Партизаны не сдаются! Жизнь и смерть за линией фронта — страница 78 из 96

Опомнившись от этого удара со стороны партизан, комендант гарнизона, который командовал колонной, видимо, успокоившись, что партизаны их больше не преследуют, приказал собраться всем оставшимся в живых немцам и полицаям в колонну. Он, очевидно, считал, что опасность миновала, так как в деревне Топорище партизан нет.

Как только поредевшая колонна немцев поравнялась с деревней Топорище, Агапоненко приказал открыть огонь из пулеметов и автоматов. Сразу было убито около десятка фашистов, а остальные бросились бежать в сторону леса. Среди них был и комендант гарнизона.

Разгоряченные боем, мы решили прочесать этот совсем маленький лесок и захватить в плен спрятавшихся немцев. Агапоненко приказал всем партизанам, растянувшись цепочкой, пойти в лес.

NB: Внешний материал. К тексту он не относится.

Lemma assign_planets_idempotent_witness :
  exists planets',
    assign_planets_to_houses Samples.delhi_planets
                             (calculate_houses_whole_sign 95.5) "whole_sign"
    = Some planets'
    /\ assign_planets_to_houses planets' (calculate_houses_whole_sign 95.5)
                                "whole_sign"
       = Some planets'.
Proof.
  destruct (assign_planets_total Samples.delhi_planets
                                 (calculate_houses_whole_sign 95.5) "whole_sign"
                                 eq_refl) as [planets' H].
  exists planets'. split; [exact H|].
  exact (assign_planets_idempotent _ _ _ _ H).
Defined.

Lemma NoDup_app_disjoint {A : Type} (l1 l2 : list A) :
  NoDup (l1 ++ l2) -> forall x, In x l1 -> ~ In x l2.
Proof.
  induction l1 as [| y l1 IH]; intros N x Hx Hy; [contradiction|].
  cbn [app] in N. apply NoDup_cons_iff in N as [Hnot Hrest].
  destruct Hx as [-> | Hx].
  - apply Hnot, in_or_app. right. exact Hy.
  - exact (IH Hrest x Hx Hy).
Qed.

Lemma NoDup_app_swap {A : Type} (l1 l2 : list A) :
  NoDup (l1 ++ l2) -> NoDup (l2 ++ l1).
Proof.
  intros N. apply NoDup_app.
  - exact (NoDup_app_remove_l _ _ N).
  - exact (NoDup_app_remove_r _ _ N).
  - intros x H2 H1. exact (NoDup_app_disjoint l1 l2 N x H1 H2).
Qed.

(** The twelve whole-sign houses carry the twelve signs in zodiacal
    order, starting from the sign of the ascendant: no sign is repeated
    and none is left out. *)
Theorem whole_sign_houses_rotate_the_zodiac :
  forall ascendant : Q,
    0 <= ascendant < 360 ->
    let a := Z.to_nat (sign_num (longitude_to_sign ascendant)) in
    map cusp_sign (calculate_houses_whole_sign ascendant)
    = skipn a SIGNS ++ firstn a SIGNS
    /\ NoDup (map cusp_sign (calculate_houses_whole_sign ascendant)).
Proof.
  intros ascendant Hasc a.
  assert (E : map cusp_sign (calculate_houses_whole_sign ascendant)
              = skipn a SIGNS ++ firstn a SIGNS).
  { subst a. rewrite (sign_num_unreduced _ Hasc), whole_sign_unfold.
    pose proof (sign_index_range ascendant Hasc) as Ha.
    set (k := int_of_float (ascendant / 30)) in *.
    assert (C : (k = 0 \/ k = 1 \/ k = 2 \/ k = 3 \/ k = 4 \/ k = 5 \/ k = 6
                 \/ k = 7 \/ k = 8 \/ k = 9 \/ k = 10 \/ k = 11)%Z) by lia.
    clearbody k.
    repeat (destruct C as [-> | C]); [.. | subst k]; reflexivity. }
  split; [exact E|]. rewrite E.
  apply NoDup_app_swap. rewrite firstn_skipn.
  unfold SIGNS. repeat constructor; cbn [In]; intuition discriminate.
Qed.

Я шел в середине цепи, а справа от меня двигались командир взвода Петр Захаров и Франц Питч. Пробираясь по кустарнику среди высоких кочек, заросших густым черничником, я не заметил, что среди них в черничнике спрятался в своей зеленой шинели гитлеровец и целился в меня из своего карабина. Первым увидел это Франц Питч, который понял, что мне грозит неминуемая смерть, и громко крикнул по-немецки:

— Не стрелять!

Немец от этого окрика на чисто немецком языке как-то опешил, его руки дрогнули, но все же он выстрелил из карабина. Вылетевшая из него пуля, прошив левый рукав моей черной танкистской куртки, мне никакого вреда не принесла. Я отделался только испугом. Гитлеровец не успел перезарядить свой карабин, как на него навалились подоспевшие мои товарищи и обезоружили его. Оказалось, это был тот самый комендант гарнизона, который командовал этой колонной. В полевой сумке офицера были найдены очень важные документы, военные карты района и другие.

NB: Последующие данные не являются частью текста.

(** C2, amended: when the gateway call of a run fails, scenario_text,
    rubric_text and feedback_text are what they were before the event, and
    a session without a scenario is left unchanged as a whole, so that both
    stay null after a failed design call; the transcript is what it was,
    except that a failed submit-move leaves its USER turn appended; finished
    is what it was, except that a finish event whose evaluation call fails
    leaves it true. *)
Theorem failed_run_effect (complete : Gateway) (w : Widgets) (s : Session) :
  consistent s = true ->
  raised (result_of (main complete w s)) = true ->
  scenario_output (session_of (main complete w s)) = scenario_output s
  /\ evaluation_rubric (session_of (main complete w s)) = evaluation_rubric s
  /\ evaluation_feedback (session_of (main complete w s)) = evaluation_feedback s
  /\ simulation_messages (session_of (main complete w s))
     = match state_of s, clicked w with
       | SIMULATING, Some SubmitMove =>
           simulation_messages s ++ [mkMsg (lit "user") (user_input w)]
       | _, _ => simulation_messages s
       end
  /\ simulation_finished (session_of (main complete w s))
     = match state_of s, clicked w with
       | SIMULATING, Some FinishEvaluate => true
       | _, _ => simulation_finished s
       end
  /\ (scenario_output s = None -> session_of (main complete w s) = s).
Proof.
  destruct s as [[so|] [er|] sm [ef|] [|]], w as [[[]|] ut us ur um ud ui];
    unfold consistent, state_of;
    cbn [scenario_output evaluation_rubric simulation_messages evaluation_feedback
         simulation_finished is_None Bool.eqb implb negb andb clicked user_input];
    rewrite ?andb_false_r; try discriminate; intros _; run_cases;
    try discriminate; intros _;
    repeat split; try reflexivity; intros H; discriminate H.
Qed.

После этого боя оба отряда вернулись в Колодницу. У нас потерь не было. Были взяты в плен: комендант гарнизона, его заместитель, переводчик и два полицая. Остальные фашисты в этой колонне были уничтожены метким огнем наших партизан. Взяты трофеи: 5 автоматов, 3 пулемета, миномет, 9 винтовок, знамя батальона, штабные документы, повозки, лошади и боеприпасы.

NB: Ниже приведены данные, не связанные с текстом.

(** The thread-local name after a thread has left the events [evs], when it
    was [cur] before. *)
Fixpoint current_name (cur : string) (evs : list event) : string :=
  match evs with
  | [] => cur
  | EvTlsName n :: evs' => current_name n evs'
  | _ :: evs' => current_name cur evs'
  end.

(** Effects whose result depends on nothing but the calling thread's own
    kernel id [tid], its [t_thread] (which is [this]) and its
    [t_thread_name] (which is [cur]): the result, the events the thread
    leaves, and its [t_thread_name] afterwards. *)
Definition own_effect {X : Type} (tid : Z) (this : nat) (cur : string) (e : eff X)
  : option (X * list event * string) :=
  match e in eff X return option (X * list event * string) with
  | TlsGetThread => Some (Some this, [], cur)
  | TlsGetName => Some (cur, [], cur)
  | TlsSetName n => Some (tt, [EvTlsName n], n)
  | StoreName th _ => if Nat.eqb th this then Some (tt, [], cur) else None
  | SysGettid => Some (tid, [], cur)
  | Emit ev => if user_event ev then Some (tt, [ev], cur) else None
  | _ => None
  end.

(** The events a thread still has to leave until its program [p] returns,
    when [p] has such effects only. *)
Fixpoint remaining (tid : Z) (this : nat) (cur : string) (p : Prog unit)
  : option (list event) :=
  match p with
  | Ret _ => Some []
  | Throw _ => None
  | Vis e k =>
      match own_effect tid this cur e with
      | Some (x, evs, c) =>
          match remaining tid this c (k x) with
          | Some tr => Some (evs ++ tr)
          | None => None
          end
      | None => None
      end
  end.

(** The spawned thread after its signal: about to call the work, with the
    name given at construction in [t_thread_name]; or in the work, of whose
    events it has left [done] and still has to leave [todo], with the name
    the work has set last in [t_thread_name]. *)
Definition at_work (this : nat) (cb : std_function) (name : string) (w : World) : Prop :=
  forall pt pc k,
    w_child w = Some (pt, pc) -> threads (w_sys w) !! pt = Some k ->
    In (pt, EvSignal this) (log (w_sys w)) ->
    (events_of pt (log (w_sys w)) = init_events this cb name pt (k_tid k) /\
     pc = child_pc this (init_answers cb name pt (k_tid k)) /\
     t_thread_name k = name) \/
    (exists wk done todo,
       cb = Some wk /\
       events_of pt (log (w_sys w))
       = init_events this cb name pt (k_tid k) ++ EvInvoke wk :: done /\
       remaining (k_tid k) this (t_thread_name k) pc = Some todo /\
       done ++ todo = map snd (work_trace pt (k_tid k) name wk) /\
       t_thread_name k = current_name name done).

(** * Properties *)

(** ** Running programs *)

Lemma exec_bind {A B : Type} P t (p : Prog A) (f : A -> Prog B) s :
  exec P t (bind p f) s =
  match exec P t p s with
  | Returned a s' => exec P t (f a) s'
  | Raised e s' => Raised e s'
  | Blocks s' => Blocks s'
  | Faults s' => Faults s'
  end.
Proof.
  revert s. induction p as [a|e|X e k IH]; intros s; simpl; try reflexivity.
  destruct (handle P t e s); auto.
Qed.

Lemma on_object_at {X : Type} this s h (f : Thread -> result X) :
  heap s !! this = Some h -> on_object this s f = f h.
Proof. intros H. unfold on_object. now rewrite H. Qed.

Lemma on_self_at {X : Type} t s k (f : kthread -> result X) :
  threads s !! t = Some k -> on_self t s f = f k.
Proof. intros H. unfold on_self. now rewrite H. Qed.

Lemma c_str_length s : (String.length (c_str s) <= String.length s)%nat.
Proof.
  induction s as [|c s IH]; simpl; [lia|].
  destruct (Ascii.eqb c Ascii.zero); simpl; lia.
Qed.

Lemma substr0_length n s : (String.length (substr0 n s) <= n)%nat.
Proof.
  unfold substr0. revert s. induction n as [|n IH]; intros [|c s]; simpl; try lia.
  specialize (IH s). lia.
Qed.

Lemma substr0_short n s : (String.length s <= n)%nat -> substr0 n s = s.
Proof.
  unfold substr0. revert s. induction n as [|n IH]; intros [|c s]; simpl; try lia; auto.
  intros H. f_equal. apply IH. lia.
Qed.

Lemma os_name_fits n : (String.length (c_str (substr0 15 n)) <=? 15)%nat = true.
Proof.
  apply Nat.leb_le. pose proof (c_str_length (substr0 15 n)).
  pose proof (substr0_length 15 n). lia.
Qed.

(** ** join and the destructor *)

Lemma join_unattached P t this s h :
  heap s !! this = Some h -> m_thread h = 0 ->
  exec P t (join this) s = Returned tt s.
Proof.
  intros Hh H0. unfold join. simpl. rewrite (on_object_at _ _ _ _ Hh). simpl.
  now rewrite H0.
Qed.

Lemma join_failure P t this s h :
  heap s !! this = Some h -> m_thread h <> 0 -> a_rt (P s) <> 0 ->
  exec P t (join this) s =
  Raised (logic_error "pthread_join error")
    (put_cerr [CStr "pthread_join failed, rt = "; CInt (a_rt (P s));
               CStr ", name = "; CStr (m_name h); CEndl]
       (record t (EvJoin (m_thread h) (a_rt (P s))) s)).
Proof.
  intros Hh Hpt Hrt. unfold join. simpl. rewrite (on_object_at _ _ _ _ Hh). simpl.
  destruct (Z.eqb_spec (m_thread h) 0) as [|_]; [contradiction|]. simpl.
  rewrite (on_object_at _ _ _ _ Hh). simpl.
  destruct (Z.eqb_spec (a_rt (P s)) 0) as [|_]; [contradiction|]. simpl.
  destruct (Z.eqb_spec (a_rt (P s)) 0) as [|_]; [contradiction|]. simpl.
  unfold on_object. simpl. rewrite Hh. reflexivity.
Qed.

Lemma join_success P t this s h k :
  heap s !! this = Some h -> m_thread h <> 0 -> a_rt (P s) = 0 ->
  threads s !! m_thread h = Some k -> k_disp k = Joinable -> k_done k = true ->
  m_thread h <> t ->
  exec P t (join this) s =
  Returned tt
    (set_heap <[this := with_thread 0 h]>
       (record t (EvJoin (m_thread h) 0)
          (set_threads <[m_thread h := with_k_disp Joined k]> s))).
Proof.
  intros Hh Hpt Hrt Hk Hd Hdone Hne. unfold join. simpl.
  rewrite (on_object_at _ _ _ _ Hh). simpl.
  destruct (Z.eqb_spec (m_thread h) 0) as [|_]; [contradiction|]. simpl.
  rewrite (on_object_at _ _ _ _ Hh). simpl.
  rewrite Hrt. simpl. rewrite Hk, Hd, Hdone.
  destruct (Z.eqb_spec (m_thread h) t) as [|_]; [contradiction|]. simpl.
  unfold update_object, on_object. simpl. rewrite Hh. reflexivity.
Qed.

Lemma dtor_unattached P t this s h :
  heap s !! this = Some h -> m_thread h = 0 ->
  exec P t (Thread_dtor this) s = Returned tt s.
Proof.
  intros Hh H0. unfold Thread_dtor. simpl. rewrite (on_object_at _ _ _ _ Hh). simpl.
  now rewrite H0.
Qed.

Lemma dtor_attached P t this s h :
  heap s !! this = Some h -> m_thread h <> 0 ->
  exists rt s1,
    handle P t (PthreadDetach (m_thread h)) s = Ok rt s1 /\
    heap s1 = heap s /\ cerr s1 = cerr s /\
    log s1 = log s ++ [(t, EvDetach (m_thread h) rt)] /\
    exec P t (Thread_dtor this) s = Returned tt (set_heap <[this := with_thread 0 h]> s1).
Proof.
  intros Hh Hpt. unfold Thread_dtor. simpl. rewrite (on_object_at _ _ _ _ Hh). simpl.
  destruct (Z.eqb_spec (m_thread h) 0) as [|_]; [contradiction|]. simpl.
  rewrite (on_object_at _ _ _ _ Hh). simpl.
  destruct (threads s !! m_thread h) as [k|] eqn:Hk.
  - destruct (k_disp k); eexists _, _; (split; [reflexivity|]);
      unfold update_object, on_object; simpl; rewrite Hh; auto.
  - eexists _, _; (split; [reflexivity|]);
      unfold update_object, on_object; simpl; rewrite Hh; auto.
Qed.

Командир отрада Агапоненко торжественно вручил мне полевую сумку коменданта гарнизона, который стрелял в меня, и сказал:

— Это тебе, комиссар, трофей в память о бое, в котором ты чуть было не погиб от этого фашиста.

Закончился апрель 1944 года. В приказе № 14 от 30 апреля 1944 года комбриг Гудков Н. П. объявил результаты предмайского социалистического соревнования в боевой и политической деятельности отрядов бригады. В нем было сказано: «…первое место в бригаде занял первый отряд. Хорошие результаты боевой и диверсионной работы имеют пятый, второй и шестой отряды…» Наступил праздник 1 Мая 1944 года. До Победы оставался еще один год. Все ли мои товарищи доживут до этого большого праздника…

Глава IVБольшая блокада

Партизаны нашего отряда в довольно спокойной обстановке отпраздновали 1 Мая 1944 года. Весь отряд был в сборе, за исключением начальника штаба отряда Евсеенко и нашего разведчика Савика Левы, которые ушли в разведку в район Толочина и ближайших соседних немецких гарнизонов. Нас с Николаем Агапоненко очень беспокоило их длительное отсутствие, так как прошли уже все сроки их возвращения, а их все нет и нет. Вместе с первым отрядом, которым командовал Цымбал Андрей, мы в то время находились в деревне Колодница, которая стояла почти на самом берегу озера Селява.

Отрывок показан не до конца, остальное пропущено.